PCR Mutagenesis by Overlap Extension and Gene SOE
This protocol was adapted from “Mutagenesis and Synthesis of Novel Recombinant Genes Using PCR,” Chapter 32, in PCR Primer, 2nd edition (eds. Dieffenbach and Dveksler). Cold Spring Harbor Laboratory Press, Cold Spring Harbor, NY, USA, 2003.INTRODUCTION
Mutagenesis by PCR is accomplished by incorporating desired genetic changes into custom-made primers used in amplification reactions. Because these mutagenizing primers have terminal complementarity, two separate DNA fragments amplified from a target gene can be fused into a single product by primer extension without relying on restriction endonuclease sites or ligation reactions. Briefly, mutagenesis is achieved by performing PCR with specially designed oligonucleotide primers that include the desired substitutions, insertions, or deletions in their sequence. The two overlapping fragments are fused together in a subsequent extension reaction. The inclusion of outside primers in the extension reaction amplifies the fused product by PCR. Theoretically, the primers can be moved anywhere along the targeted gene to introduce mutations.
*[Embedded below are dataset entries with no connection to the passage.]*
(** [TokenAnalyzer.check_liquidity_locks]; [available] tells whether
    [LiquidityLockChecker] could be imported. *)
Definition check_liquidity_locks (available : bool)
    (clk : nat → LiquidityLockChecker.Readings) (tokens : list Token) : list Token :=
  if negb available then
    map (λ token,
      set_lock None 0 (liquidity_locked token) (liquidity_lock_period token) token)
      tokens
  else lock_loop clk 0 LiquidityLockChecker.init tokens.

(** The four lists filled by [analyze_all_tokens]. *)
Record Analysis : Type := {
  tokens : list Token;
  scam_tokens : list Token;
  high_risk_tokens : list Token;
  medium_risk_tokens : list Token;
  low_risk_tokens : list Token
}.

(** The scoring loop shared by [analyze_all_tokens] and
    [analyze_all_tokens_sync]. *)
Definition analyze_all_tokens_sync (config : AnalyzerConfig) (tokens : list Token)
    : Analysis :=
  let scored := map (λ token, snd (calculate_risk_score config token)) tokens in
  {| tokens := scored;
     scam_tokens := filter (λ t, risk_level t = Scam) scored;
     high_risk_tokens := filter (λ t, risk_level t = High) scored;
     medium_risk_tokens := filter (λ t, risk_level t = Medium) scored;
     low_risk_tokens :=
       filter (λ t, risk_level t ≠ Scam ∧ risk_level t ≠ High ∧ risk_level t ≠ Medium)
         scored |}.


(** *** The filters over the analysed tokens *)

(** The dictionary [filters] of [filter_tokens].  A bound that is
    absent, or present with the value [None], is [None];
    [exclude_scam] is [None] when the key is absent. *)
Record Filters : Type := {
  exclude_scam : option bool;
  min_age : option Q;
  max_age : option Q;
  min_price_change : option Q;
  max_price_change : option Q;
  min_liquidity : option Q;
  max_liquidity : option Q;
  networks : option (list string)
}.

(** [{}] *)
Definition no_filters : Filters :=
  {| exclude_scam := None; min_age := None; max_age := None;
     min_price_change := None; max_price_change := None;
     min_liquidity := None; max_liquidity := None; networks := None |}.

(** [bound is not None and value < bound] *)
Definition below (value : Q) (bound : option Q) : bool :=
  match bound with
  | Some b => Qlt_bool value b
  | None => false
  end.

(** [bound is not None and value > bound] *)
Definition above (value : Q) (bound : option Q) : bool :=
  match bound with
  | Some b => Qgt_bool value b
  | None => false
  end.

(** The loop of [filter_tokens]; each [if] is a [continue] of the
    source.  [config_exclude_scam] is the entry ['exclude_scam'] of
    [self.config], [None] when it is absent. *)
Fixpoint filter_loop (config_exclude_scam : option bool) (filters : Filters)
    (tokens : list Token) : list Token :=
  match tokens with
  | [] => []
  | token :: rest =>
      let rest := filter_loop config_exclude_scam filters rest in
      if default (default true config_exclude_scam) (exclude_scam filters)
         && bool_decide (risk_level token = Scam) then rest
      else if below (age_hours token) (min_age filters) then rest
      else if above (age_hours token) (max_age filters) then rest
      else if below (price_change_24h token) (min_price_change filters) then rest
      else if above (price_change_24h token) (max_price_change filters) then rest
      else if below (liquidity_usd token) (min_liquidity filters) then rest
      else if above (liquidity_usd token) (max_liquidity filters) then rest
      else if match networks filters with
              | Some nets => negb (str_in (lower (network token)) (map lower nets))
              | None => false
              end then rest
      else token :: rest
  end.

(** [TokenAnalyzer.filter_tokens] *)
Definition filter_tokens (config_exclude_scam : option bool)
    (filters : option Filters) (tokens : list Token) : list Token :=
  let filters := default no_filters filters in
  filter_loop config_exclude_scam filters tokens.

(** The tests of the first loop of [get_top_tokens_by_growth]; each
    [false] is a [continue] of the source. *)
Definition is_safe_token (token : Token) : bool :=
  if bool_decide (risk_level token = Scam ∨ risk_level token = High) then false
  else if Qlt_bool (age_hours token) 24 then false
  else if Qgt_bool (price_change_24h token) 100 then false
  else if Qlt_bool (volume_24h token) 5000 then false
  else if bool_decide (websites (info token) = [])
          && bool_decide (socials (info token) = []) then false
  else
    let liquidity_lock_percentage := liquidity_lock_percentage token in
    let is_verified :=
      match verification_result token with
      | Some r => ContractVerifier.is_verified r
      | None => false
      end in
    let has_liquidity_lock := Qgt_bool liquidity_lock_percentage 25 in
    let is_mega_safe :=
      Qgt_bool (liquidity_usd token) 500000 && is_verified
      && Qgt_bool (age_hours token) 720 in
    if negb (has_liquidity_lock || is_mega_safe) then false
    else if Qlt_bool (liquidity_usd token) 100000 then false
    else if negb has_liquidity_lock && negb is_mega_safe then false
    else true.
This method can be exploited further by using DNA fragments from different sources. Such gene splicing by overlap extension (SOE) can be used to rapidly produce chimeras. A limitation of SOE is the difficulty of manipulating large DNA segments (i.e., >1-2 kb). To circumvent this, a cassette system can be targeted, modified by SOE, and reinserted using restriction endonuclease sites designed into the cassette structure. This approach also allows easy shuffling or replacement of gene segments.